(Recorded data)
□ □ □ □

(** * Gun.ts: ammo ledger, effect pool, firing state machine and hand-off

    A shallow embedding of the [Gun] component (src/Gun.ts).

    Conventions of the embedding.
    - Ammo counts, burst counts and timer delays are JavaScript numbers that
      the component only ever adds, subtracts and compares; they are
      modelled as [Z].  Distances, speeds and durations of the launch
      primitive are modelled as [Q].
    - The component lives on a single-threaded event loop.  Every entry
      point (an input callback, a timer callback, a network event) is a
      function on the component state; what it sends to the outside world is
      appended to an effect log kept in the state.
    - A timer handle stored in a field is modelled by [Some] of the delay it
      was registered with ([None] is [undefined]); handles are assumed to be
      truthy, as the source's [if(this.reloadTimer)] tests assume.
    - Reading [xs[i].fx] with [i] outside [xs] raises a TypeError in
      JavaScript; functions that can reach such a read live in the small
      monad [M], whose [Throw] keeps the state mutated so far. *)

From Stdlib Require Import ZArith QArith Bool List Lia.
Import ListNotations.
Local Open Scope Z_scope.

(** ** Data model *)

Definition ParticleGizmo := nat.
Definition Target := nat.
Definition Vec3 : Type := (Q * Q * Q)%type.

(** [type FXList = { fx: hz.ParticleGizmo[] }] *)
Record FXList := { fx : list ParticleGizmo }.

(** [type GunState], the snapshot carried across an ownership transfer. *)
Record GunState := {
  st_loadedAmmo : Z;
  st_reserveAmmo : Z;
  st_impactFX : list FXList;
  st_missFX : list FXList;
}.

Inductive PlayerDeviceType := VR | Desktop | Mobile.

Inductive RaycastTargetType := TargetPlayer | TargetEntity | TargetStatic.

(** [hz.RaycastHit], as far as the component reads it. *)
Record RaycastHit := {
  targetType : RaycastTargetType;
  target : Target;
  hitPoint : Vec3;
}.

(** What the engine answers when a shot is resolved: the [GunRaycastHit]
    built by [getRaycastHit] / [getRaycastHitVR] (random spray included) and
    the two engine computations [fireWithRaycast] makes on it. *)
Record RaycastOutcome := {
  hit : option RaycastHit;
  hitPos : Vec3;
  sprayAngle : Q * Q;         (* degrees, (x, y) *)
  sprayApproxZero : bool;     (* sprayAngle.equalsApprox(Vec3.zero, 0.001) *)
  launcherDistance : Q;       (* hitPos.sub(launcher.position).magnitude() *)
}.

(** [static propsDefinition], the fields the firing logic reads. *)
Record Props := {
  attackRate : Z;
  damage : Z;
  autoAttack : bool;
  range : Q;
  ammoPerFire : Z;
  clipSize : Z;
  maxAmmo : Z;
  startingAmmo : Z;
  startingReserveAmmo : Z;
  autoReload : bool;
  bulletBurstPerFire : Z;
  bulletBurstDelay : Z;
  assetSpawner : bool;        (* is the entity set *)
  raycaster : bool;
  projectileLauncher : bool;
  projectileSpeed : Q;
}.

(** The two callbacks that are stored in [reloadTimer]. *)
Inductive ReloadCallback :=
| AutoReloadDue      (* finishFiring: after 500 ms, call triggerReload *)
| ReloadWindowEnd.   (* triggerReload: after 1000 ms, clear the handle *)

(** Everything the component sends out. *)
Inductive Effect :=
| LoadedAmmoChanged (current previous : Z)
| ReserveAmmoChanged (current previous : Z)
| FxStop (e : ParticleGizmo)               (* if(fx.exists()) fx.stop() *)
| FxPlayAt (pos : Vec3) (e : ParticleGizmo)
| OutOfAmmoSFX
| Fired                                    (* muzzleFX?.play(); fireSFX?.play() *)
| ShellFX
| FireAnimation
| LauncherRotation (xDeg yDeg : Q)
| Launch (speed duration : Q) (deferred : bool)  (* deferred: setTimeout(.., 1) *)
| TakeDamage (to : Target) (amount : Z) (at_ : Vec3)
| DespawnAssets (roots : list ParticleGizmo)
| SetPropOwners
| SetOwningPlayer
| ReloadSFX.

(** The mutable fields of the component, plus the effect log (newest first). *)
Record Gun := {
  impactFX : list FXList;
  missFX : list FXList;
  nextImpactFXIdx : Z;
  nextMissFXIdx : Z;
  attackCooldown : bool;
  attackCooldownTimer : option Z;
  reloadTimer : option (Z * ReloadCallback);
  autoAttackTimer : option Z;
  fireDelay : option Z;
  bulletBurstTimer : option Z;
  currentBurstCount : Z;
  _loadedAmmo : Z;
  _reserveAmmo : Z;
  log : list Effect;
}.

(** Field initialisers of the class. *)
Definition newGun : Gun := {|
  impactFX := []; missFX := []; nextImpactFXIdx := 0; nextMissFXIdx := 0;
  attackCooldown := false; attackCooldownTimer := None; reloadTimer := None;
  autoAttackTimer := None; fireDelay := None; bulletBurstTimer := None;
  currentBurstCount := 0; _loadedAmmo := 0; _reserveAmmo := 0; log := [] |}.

□ □ □ □

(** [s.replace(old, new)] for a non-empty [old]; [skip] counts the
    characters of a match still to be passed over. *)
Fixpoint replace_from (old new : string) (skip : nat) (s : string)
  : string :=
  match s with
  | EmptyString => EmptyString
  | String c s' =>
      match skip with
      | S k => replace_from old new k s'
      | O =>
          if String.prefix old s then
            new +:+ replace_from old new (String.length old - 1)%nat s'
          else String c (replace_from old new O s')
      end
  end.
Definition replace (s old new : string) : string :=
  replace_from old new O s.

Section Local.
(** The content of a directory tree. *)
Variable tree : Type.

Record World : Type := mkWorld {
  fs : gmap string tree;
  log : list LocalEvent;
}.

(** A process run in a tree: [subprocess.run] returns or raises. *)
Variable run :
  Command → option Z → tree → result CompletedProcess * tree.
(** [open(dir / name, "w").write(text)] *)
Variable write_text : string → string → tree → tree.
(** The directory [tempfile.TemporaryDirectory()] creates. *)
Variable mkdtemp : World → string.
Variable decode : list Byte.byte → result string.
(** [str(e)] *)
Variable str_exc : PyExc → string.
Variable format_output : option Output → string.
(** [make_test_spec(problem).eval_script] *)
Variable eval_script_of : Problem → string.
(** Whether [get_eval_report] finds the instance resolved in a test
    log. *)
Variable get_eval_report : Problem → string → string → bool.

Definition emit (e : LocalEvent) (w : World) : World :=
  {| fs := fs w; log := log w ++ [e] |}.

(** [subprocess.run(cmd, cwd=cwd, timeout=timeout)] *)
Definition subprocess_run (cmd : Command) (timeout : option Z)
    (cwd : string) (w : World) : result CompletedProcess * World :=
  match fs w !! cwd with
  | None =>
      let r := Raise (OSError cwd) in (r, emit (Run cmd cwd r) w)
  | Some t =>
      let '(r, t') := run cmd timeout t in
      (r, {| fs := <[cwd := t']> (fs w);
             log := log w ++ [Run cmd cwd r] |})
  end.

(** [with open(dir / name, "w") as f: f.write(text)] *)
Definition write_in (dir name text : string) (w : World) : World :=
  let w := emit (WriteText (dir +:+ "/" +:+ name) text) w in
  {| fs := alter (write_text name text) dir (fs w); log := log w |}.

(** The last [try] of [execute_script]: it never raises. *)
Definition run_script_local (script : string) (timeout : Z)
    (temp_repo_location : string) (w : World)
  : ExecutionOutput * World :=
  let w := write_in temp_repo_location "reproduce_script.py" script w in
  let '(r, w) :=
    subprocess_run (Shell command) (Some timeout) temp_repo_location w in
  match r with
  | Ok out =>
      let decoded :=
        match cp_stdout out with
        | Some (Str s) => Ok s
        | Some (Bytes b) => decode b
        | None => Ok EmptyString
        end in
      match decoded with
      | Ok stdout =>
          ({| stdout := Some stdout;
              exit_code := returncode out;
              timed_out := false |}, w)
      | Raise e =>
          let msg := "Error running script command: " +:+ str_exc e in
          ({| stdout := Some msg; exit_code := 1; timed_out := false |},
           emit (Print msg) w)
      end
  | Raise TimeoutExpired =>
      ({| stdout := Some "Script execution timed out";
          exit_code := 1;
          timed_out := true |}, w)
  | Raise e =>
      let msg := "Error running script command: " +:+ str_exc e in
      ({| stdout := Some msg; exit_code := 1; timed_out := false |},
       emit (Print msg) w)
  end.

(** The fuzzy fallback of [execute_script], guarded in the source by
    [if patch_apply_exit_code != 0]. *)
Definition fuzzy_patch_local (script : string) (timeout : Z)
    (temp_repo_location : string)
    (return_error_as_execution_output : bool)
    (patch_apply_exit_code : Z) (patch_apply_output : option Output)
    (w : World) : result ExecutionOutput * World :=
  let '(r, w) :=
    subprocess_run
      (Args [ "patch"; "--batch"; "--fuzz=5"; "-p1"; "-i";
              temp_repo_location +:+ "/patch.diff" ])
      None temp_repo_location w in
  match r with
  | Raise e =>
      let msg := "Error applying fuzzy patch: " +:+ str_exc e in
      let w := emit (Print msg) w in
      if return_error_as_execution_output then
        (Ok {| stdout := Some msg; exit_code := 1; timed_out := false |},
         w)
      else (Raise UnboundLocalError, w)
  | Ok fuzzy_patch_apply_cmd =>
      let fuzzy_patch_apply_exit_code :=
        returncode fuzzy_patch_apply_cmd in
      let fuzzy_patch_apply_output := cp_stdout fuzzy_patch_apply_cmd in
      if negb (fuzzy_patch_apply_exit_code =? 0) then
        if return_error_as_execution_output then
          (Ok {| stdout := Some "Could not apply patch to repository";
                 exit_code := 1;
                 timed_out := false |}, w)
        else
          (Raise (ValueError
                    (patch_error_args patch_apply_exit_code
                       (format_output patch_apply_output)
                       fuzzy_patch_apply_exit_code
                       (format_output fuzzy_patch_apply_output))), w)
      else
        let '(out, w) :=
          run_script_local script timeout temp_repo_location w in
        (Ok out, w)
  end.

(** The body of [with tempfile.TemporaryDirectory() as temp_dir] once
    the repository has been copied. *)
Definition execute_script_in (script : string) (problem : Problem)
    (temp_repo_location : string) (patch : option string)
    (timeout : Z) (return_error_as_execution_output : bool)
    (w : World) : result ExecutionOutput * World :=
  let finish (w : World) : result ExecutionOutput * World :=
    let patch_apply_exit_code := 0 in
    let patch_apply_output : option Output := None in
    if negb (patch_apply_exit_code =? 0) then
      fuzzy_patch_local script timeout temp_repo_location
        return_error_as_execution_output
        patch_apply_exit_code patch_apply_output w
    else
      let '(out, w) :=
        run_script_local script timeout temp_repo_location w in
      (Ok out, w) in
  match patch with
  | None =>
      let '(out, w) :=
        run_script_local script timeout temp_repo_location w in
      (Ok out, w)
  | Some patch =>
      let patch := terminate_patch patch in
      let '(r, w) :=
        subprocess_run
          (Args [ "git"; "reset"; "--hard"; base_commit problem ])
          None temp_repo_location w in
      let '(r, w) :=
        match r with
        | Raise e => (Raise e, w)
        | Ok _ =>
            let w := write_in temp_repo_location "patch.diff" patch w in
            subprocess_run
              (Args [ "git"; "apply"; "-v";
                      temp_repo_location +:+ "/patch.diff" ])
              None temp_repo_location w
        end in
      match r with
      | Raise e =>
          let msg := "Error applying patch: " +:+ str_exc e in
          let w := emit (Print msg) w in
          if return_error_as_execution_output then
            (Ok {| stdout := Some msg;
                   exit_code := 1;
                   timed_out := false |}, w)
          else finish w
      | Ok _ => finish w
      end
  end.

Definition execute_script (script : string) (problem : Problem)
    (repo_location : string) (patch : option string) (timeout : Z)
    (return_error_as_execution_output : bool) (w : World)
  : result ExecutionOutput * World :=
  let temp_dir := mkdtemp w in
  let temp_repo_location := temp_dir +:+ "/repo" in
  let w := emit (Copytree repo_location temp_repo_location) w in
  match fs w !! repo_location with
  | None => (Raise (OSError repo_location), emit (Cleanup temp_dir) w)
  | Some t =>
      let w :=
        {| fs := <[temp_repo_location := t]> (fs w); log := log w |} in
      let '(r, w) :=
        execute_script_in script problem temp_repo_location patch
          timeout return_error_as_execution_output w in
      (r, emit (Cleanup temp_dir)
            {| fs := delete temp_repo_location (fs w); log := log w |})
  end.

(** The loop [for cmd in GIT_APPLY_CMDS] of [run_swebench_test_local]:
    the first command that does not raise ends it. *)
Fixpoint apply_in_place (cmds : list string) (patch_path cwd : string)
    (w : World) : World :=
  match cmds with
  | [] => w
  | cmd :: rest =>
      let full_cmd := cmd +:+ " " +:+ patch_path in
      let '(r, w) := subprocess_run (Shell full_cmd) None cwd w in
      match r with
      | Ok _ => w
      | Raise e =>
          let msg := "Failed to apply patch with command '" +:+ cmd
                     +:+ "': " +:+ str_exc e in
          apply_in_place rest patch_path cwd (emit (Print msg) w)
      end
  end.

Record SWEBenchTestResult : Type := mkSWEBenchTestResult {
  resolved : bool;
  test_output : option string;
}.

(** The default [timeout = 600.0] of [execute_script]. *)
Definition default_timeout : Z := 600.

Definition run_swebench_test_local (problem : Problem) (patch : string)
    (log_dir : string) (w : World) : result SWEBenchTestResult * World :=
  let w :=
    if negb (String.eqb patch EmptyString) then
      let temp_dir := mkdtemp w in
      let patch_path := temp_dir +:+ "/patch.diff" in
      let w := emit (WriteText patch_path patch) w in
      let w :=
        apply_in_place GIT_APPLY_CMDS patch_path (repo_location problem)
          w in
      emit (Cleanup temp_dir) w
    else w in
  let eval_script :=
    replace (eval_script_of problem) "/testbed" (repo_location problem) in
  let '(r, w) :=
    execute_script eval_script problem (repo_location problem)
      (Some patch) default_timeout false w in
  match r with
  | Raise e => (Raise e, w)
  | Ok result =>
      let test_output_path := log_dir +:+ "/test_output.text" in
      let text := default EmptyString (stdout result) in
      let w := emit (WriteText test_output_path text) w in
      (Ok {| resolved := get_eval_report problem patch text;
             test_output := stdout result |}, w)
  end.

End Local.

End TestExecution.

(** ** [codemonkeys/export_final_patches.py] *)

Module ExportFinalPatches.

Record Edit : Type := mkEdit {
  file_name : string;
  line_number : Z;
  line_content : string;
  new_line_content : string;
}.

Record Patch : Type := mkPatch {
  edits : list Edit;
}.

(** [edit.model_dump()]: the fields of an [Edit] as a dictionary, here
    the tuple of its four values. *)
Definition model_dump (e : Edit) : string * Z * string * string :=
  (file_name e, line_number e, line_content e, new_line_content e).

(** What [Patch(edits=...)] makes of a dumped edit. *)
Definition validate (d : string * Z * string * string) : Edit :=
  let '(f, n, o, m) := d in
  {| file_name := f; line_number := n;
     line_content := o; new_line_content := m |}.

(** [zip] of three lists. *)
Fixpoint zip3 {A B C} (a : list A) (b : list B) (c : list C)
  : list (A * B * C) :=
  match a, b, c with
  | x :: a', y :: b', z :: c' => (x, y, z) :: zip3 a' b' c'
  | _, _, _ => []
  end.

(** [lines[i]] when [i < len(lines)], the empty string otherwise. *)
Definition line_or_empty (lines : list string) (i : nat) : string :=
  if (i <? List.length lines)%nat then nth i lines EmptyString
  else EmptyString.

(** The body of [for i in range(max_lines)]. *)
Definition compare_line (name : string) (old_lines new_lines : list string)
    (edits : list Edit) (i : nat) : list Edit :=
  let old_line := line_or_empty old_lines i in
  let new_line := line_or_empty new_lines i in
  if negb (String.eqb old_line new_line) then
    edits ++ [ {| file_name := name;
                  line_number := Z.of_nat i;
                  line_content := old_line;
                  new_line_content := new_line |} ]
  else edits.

□ □ □ □

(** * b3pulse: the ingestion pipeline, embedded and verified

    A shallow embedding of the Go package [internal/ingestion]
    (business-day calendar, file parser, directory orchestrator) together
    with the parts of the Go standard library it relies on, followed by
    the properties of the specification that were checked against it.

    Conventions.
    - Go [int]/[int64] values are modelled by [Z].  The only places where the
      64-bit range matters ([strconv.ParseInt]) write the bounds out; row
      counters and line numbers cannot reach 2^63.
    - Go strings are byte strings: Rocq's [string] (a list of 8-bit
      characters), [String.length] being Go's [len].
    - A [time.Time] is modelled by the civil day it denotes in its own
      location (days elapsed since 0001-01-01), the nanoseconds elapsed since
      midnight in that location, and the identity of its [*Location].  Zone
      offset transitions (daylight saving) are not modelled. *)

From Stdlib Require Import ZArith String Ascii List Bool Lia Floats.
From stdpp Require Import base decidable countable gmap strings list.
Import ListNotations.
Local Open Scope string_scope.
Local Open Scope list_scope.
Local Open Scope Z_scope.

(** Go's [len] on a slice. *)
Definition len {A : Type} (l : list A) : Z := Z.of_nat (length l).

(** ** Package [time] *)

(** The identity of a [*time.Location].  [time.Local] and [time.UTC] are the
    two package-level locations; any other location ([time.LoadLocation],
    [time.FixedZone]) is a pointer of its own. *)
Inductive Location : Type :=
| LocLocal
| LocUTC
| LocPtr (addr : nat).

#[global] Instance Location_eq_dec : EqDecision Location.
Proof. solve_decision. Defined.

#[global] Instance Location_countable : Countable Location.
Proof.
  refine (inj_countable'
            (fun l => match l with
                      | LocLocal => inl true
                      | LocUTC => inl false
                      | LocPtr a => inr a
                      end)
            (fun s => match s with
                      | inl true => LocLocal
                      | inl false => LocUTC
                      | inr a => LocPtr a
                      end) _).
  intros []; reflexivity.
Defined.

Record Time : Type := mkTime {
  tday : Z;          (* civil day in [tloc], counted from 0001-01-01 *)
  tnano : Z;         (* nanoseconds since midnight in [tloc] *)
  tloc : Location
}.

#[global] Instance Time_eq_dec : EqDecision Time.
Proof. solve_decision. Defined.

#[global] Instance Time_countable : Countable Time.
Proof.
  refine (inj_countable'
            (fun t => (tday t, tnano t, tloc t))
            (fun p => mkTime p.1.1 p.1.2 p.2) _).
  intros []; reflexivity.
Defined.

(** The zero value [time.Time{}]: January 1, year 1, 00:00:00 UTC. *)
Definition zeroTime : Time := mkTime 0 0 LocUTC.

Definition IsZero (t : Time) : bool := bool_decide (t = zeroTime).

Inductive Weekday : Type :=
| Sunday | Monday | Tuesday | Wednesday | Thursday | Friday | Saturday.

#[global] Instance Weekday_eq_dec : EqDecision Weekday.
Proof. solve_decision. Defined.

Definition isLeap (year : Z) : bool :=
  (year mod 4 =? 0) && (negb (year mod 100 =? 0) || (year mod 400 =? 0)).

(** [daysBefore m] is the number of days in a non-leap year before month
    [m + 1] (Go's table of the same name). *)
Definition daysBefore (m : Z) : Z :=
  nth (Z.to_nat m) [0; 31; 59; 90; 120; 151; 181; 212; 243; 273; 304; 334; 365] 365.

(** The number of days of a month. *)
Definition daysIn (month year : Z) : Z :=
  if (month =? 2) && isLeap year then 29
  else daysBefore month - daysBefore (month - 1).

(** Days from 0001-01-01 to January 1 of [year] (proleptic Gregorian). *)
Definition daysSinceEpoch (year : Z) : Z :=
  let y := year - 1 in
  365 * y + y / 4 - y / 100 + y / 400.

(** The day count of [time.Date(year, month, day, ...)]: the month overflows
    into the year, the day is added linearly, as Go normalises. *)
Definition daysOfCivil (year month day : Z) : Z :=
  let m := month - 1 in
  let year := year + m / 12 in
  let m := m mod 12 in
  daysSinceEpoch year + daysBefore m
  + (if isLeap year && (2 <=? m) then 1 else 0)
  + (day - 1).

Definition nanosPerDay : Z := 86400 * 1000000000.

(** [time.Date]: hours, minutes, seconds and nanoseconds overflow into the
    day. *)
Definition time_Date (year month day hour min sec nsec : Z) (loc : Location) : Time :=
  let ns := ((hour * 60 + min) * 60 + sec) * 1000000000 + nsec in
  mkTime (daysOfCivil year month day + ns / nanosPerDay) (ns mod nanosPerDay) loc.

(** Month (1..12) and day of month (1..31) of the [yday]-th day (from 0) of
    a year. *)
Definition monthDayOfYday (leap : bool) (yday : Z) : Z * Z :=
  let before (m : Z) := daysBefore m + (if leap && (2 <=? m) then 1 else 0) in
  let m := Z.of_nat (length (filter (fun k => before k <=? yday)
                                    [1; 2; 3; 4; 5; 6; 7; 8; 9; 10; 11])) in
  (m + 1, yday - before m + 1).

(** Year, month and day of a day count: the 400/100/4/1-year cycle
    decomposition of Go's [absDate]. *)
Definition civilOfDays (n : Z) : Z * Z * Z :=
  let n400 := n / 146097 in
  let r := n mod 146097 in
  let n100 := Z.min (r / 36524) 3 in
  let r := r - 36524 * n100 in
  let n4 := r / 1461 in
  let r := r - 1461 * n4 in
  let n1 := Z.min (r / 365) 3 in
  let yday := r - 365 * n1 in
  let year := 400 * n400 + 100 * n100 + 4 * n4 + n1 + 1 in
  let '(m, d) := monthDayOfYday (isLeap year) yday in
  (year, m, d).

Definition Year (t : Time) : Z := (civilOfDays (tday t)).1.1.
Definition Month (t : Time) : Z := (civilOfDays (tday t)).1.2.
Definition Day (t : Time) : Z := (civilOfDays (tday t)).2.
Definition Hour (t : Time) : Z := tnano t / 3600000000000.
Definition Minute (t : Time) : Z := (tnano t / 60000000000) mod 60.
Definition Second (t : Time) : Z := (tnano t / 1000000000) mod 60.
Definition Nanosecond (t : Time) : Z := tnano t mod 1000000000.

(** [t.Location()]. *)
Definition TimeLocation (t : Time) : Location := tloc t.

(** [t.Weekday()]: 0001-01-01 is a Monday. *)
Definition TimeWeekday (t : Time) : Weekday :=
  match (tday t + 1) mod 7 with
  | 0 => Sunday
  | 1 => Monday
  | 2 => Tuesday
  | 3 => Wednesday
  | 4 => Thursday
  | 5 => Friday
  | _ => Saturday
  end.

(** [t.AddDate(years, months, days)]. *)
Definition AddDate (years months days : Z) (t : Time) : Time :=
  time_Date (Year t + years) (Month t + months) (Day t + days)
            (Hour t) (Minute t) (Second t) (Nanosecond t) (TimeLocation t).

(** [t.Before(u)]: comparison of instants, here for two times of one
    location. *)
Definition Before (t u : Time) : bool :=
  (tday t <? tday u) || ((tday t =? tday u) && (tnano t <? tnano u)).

□ □ □ □

Work item:
When a line of the entries contains the word "running", it counts toward the total; reply with that total alone.

Answer for the task:
2